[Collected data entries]
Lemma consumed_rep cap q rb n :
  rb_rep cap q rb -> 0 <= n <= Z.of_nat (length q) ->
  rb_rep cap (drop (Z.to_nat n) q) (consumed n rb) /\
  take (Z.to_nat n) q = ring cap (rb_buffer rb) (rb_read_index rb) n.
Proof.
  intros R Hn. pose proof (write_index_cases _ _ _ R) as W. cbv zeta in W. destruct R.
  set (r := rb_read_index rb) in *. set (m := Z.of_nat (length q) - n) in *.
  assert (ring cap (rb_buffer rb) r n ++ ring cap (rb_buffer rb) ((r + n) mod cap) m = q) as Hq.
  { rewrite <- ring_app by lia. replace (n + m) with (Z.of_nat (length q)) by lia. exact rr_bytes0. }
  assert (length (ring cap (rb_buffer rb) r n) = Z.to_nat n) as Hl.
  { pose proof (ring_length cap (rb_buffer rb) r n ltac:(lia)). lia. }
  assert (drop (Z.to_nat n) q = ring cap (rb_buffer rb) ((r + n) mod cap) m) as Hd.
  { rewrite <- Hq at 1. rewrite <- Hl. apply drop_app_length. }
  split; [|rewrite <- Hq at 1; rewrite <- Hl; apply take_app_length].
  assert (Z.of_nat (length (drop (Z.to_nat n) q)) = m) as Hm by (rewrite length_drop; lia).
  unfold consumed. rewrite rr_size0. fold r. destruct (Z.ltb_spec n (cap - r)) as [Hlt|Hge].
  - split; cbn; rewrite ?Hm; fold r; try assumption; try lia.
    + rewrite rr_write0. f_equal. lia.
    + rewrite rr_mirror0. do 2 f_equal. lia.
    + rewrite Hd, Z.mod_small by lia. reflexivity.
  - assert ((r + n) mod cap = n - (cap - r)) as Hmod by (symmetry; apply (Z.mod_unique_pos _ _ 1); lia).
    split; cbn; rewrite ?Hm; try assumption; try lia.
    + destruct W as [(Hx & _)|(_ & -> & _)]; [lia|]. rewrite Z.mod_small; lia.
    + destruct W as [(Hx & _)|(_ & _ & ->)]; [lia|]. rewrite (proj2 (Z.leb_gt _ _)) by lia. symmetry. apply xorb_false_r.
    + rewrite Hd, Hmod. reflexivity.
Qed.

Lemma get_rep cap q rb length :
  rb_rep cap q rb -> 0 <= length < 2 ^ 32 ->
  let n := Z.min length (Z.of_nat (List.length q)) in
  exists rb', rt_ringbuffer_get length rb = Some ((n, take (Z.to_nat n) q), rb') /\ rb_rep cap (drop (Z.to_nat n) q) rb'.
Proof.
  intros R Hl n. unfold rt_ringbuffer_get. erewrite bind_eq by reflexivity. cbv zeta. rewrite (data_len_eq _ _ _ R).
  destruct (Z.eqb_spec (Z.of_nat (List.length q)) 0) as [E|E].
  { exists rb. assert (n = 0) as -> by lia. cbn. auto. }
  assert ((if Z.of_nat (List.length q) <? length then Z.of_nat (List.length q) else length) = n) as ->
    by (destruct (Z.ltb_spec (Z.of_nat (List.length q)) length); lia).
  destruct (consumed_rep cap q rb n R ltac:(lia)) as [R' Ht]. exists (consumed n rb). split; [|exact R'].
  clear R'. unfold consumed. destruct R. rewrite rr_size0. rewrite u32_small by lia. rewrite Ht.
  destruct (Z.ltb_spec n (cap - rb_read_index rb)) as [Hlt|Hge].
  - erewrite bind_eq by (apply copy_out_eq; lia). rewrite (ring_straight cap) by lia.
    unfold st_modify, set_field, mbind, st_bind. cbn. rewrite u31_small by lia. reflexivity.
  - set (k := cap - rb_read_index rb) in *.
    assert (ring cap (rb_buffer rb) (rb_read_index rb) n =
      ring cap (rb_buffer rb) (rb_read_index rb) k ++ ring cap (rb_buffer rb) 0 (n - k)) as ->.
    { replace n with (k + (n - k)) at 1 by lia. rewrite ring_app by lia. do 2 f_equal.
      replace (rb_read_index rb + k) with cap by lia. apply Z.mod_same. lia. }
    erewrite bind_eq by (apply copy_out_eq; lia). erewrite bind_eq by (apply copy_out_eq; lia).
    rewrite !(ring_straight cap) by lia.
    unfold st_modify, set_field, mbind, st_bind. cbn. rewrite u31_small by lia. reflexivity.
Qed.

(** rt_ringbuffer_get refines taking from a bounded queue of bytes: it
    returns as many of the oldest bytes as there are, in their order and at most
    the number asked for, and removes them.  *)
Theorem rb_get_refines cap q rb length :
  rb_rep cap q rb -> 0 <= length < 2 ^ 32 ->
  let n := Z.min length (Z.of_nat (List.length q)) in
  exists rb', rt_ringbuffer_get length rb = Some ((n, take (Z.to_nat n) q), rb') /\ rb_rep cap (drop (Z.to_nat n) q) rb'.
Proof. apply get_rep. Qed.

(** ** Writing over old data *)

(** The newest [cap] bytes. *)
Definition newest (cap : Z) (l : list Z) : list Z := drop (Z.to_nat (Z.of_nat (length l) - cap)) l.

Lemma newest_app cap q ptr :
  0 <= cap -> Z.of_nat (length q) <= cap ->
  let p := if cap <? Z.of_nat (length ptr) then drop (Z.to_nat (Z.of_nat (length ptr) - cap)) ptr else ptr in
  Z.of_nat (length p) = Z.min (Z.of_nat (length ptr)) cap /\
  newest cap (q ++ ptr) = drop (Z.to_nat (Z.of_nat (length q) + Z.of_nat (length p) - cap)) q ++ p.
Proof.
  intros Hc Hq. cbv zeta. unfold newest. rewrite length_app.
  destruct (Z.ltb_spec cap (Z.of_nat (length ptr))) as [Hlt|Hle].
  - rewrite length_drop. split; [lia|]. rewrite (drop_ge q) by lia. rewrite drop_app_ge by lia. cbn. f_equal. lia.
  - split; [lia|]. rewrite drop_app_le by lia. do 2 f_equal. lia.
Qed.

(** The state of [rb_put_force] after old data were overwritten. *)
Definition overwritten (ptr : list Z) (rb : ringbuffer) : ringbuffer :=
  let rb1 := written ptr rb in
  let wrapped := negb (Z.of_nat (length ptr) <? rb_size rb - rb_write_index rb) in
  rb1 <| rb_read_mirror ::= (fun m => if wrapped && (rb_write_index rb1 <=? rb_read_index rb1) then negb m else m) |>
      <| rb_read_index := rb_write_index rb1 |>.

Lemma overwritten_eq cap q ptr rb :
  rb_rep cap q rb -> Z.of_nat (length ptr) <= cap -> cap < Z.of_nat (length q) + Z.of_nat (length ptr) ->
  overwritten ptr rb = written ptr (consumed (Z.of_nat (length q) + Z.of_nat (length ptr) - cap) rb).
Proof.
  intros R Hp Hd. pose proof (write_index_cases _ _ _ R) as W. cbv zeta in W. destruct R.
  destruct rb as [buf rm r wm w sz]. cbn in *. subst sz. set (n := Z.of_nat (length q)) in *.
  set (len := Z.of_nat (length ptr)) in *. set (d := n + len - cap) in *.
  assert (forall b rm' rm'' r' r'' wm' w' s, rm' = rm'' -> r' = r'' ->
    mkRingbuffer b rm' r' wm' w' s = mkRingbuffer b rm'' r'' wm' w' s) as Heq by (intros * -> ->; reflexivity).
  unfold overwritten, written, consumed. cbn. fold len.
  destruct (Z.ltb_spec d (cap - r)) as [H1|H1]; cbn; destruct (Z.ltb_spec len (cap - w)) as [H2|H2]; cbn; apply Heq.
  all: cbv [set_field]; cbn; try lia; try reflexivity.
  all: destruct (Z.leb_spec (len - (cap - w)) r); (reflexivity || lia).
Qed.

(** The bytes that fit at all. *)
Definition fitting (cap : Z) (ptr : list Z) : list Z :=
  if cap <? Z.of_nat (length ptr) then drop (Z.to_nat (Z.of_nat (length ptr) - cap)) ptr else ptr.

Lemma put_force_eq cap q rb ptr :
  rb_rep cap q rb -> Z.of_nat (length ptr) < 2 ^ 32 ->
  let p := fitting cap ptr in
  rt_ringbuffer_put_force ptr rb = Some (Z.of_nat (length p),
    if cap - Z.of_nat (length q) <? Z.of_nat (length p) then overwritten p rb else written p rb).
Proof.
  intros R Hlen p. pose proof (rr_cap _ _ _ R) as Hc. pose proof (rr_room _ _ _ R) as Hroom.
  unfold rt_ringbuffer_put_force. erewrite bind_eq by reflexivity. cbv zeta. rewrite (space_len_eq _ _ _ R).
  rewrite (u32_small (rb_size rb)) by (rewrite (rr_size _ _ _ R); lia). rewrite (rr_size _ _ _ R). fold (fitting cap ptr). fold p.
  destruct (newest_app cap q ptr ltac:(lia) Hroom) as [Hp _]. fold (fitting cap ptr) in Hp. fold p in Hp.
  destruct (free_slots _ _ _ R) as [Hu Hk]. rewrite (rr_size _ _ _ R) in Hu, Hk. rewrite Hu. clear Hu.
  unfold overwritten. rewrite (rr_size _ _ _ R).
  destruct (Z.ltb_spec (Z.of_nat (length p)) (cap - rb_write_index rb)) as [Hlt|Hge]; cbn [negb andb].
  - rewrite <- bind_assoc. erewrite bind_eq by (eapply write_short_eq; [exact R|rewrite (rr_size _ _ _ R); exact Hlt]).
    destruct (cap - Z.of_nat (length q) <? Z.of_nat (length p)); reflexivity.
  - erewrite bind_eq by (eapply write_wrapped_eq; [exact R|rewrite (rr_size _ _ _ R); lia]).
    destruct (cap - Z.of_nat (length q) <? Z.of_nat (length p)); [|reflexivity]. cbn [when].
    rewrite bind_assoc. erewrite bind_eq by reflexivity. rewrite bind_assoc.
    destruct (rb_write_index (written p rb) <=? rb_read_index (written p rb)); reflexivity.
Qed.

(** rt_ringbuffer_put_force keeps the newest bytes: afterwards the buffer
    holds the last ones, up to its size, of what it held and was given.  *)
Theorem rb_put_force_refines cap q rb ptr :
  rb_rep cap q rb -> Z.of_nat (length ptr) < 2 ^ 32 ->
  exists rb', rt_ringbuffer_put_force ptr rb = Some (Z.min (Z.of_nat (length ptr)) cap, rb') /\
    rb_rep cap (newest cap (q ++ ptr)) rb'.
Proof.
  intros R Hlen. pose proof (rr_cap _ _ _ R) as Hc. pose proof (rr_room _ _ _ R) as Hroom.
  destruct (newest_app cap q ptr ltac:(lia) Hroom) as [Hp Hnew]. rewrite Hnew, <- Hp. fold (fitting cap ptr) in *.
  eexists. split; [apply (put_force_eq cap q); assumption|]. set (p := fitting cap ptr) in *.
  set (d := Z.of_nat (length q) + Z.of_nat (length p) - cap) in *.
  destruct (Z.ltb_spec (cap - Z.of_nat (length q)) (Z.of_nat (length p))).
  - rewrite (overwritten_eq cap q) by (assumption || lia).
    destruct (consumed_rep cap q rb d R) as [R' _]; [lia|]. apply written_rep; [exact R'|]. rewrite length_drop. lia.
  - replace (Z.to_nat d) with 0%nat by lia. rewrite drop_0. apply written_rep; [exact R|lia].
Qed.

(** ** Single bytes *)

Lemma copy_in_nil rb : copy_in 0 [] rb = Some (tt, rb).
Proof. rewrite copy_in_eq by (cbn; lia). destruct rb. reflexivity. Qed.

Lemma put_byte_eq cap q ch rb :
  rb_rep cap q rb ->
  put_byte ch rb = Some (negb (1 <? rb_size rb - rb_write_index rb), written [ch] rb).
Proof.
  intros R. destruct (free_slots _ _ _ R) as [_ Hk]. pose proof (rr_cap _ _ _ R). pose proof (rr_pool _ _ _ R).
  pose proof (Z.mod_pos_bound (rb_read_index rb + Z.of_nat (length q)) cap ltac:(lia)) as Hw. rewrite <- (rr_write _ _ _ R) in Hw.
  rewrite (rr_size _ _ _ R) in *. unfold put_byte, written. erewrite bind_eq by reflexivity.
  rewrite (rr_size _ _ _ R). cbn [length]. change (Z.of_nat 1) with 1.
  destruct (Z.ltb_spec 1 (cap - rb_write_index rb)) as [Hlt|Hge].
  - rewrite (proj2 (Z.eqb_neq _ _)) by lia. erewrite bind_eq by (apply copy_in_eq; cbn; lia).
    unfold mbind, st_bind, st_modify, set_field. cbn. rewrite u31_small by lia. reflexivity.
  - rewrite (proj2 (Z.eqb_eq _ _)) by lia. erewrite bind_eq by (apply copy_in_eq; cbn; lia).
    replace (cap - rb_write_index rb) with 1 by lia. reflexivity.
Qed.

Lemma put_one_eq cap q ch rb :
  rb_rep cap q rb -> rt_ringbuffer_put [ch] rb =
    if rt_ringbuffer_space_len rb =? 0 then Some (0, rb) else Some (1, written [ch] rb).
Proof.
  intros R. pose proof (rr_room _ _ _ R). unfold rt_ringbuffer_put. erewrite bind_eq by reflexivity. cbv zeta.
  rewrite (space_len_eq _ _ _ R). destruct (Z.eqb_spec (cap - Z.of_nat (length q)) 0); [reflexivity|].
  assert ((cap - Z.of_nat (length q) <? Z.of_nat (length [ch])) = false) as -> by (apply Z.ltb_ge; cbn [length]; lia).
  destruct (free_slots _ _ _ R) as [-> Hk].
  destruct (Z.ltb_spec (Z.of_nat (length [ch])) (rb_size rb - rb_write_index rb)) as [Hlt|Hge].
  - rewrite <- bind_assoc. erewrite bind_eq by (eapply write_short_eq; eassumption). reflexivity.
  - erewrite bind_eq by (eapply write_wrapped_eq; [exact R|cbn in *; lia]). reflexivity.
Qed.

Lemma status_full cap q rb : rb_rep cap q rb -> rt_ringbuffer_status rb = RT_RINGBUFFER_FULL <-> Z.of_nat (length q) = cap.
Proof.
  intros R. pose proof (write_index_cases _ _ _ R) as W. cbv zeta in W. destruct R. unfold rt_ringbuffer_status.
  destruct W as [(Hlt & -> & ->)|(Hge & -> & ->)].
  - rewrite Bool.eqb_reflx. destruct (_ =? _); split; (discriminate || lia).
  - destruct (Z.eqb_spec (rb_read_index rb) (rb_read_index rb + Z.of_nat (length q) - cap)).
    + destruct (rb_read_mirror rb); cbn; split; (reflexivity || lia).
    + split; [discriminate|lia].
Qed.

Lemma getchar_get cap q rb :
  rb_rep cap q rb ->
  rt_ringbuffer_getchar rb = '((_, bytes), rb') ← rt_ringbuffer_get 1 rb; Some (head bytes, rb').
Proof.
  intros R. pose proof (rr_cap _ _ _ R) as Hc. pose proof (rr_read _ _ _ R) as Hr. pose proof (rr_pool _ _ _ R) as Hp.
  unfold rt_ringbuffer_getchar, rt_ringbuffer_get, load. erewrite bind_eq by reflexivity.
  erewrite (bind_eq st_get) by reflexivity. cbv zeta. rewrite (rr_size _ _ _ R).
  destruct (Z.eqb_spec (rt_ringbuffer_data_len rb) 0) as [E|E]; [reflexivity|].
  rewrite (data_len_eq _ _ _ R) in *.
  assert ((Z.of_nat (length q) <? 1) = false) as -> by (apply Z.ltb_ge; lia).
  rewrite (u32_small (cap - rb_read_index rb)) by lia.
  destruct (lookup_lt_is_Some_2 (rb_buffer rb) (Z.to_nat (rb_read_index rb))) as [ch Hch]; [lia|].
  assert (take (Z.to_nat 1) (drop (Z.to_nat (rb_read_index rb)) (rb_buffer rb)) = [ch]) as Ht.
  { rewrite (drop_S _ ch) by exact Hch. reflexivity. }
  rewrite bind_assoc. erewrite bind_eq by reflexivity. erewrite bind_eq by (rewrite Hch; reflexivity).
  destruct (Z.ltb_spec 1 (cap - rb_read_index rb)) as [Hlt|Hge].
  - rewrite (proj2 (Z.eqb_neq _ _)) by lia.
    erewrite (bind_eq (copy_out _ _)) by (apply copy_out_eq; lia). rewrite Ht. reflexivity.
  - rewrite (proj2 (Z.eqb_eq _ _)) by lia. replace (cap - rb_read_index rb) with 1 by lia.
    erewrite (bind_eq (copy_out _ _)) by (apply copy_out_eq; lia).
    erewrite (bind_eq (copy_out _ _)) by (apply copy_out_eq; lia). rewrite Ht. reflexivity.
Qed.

=== Task details ===
Beginning at the first line of the records, give again each line exactly as written, ending with the line that contains "rr_mirror0. do 2 f_equal. lia.".

=== Response area ===
Lemma consumed_rep cap q rb n :
  rb_rep cap q rb -> 0 <= n <= Z.of_nat (length q) ->
  rb_rep cap (drop (Z.to_nat n) q) (consumed n rb) /\
  take (Z.to_nat n) q = ring cap (rb_buffer rb) (rb_read_index rb) n.
Proof.
  intros R Hn. pose proof (write_index_cases _ _ _ R) as W. cbv zeta in W. destruct R.
  set (r := rb_read_index rb) in *. set (m := Z.of_nat (length q) - n) in *.
  assert (ring cap (rb_buffer rb) r n ++ ring cap (rb_buffer rb) ((r + n) mod cap) m = q) as Hq.
  { rewrite <- ring_app by lia. replace (n + m) with (Z.of_nat (length q)) by lia. exact rr_bytes0. }
  assert (length (ring cap (rb_buffer rb) r n) = Z.to_nat n) as Hl.
  { pose proof (ring_length cap (rb_buffer rb) r n ltac:(lia)). lia. }
  assert (drop (Z.to_nat n) q = ring cap (rb_buffer rb) ((r + n) mod cap) m) as Hd.
  { rewrite <- Hq at 1. rewrite <- Hl. apply drop_app_length. }
  split; [|rewrite <- Hq at 1; rewrite <- Hl; apply take_app_length].
  assert (Z.of_nat (length (drop (Z.to_nat n) q)) = m) as Hm by (rewrite length_drop; lia).
  unfold consumed. rewrite rr_size0. fold r. destruct (Z.ltb_spec n (cap - r)) as [Hlt|Hge].
  - split; cbn; rewrite ?Hm; fold r; try assumption; try lia.
    + rewrite rr_write0. f_equal. lia.
    + rewrite rr_mirror0. do 2 f_equal. lia.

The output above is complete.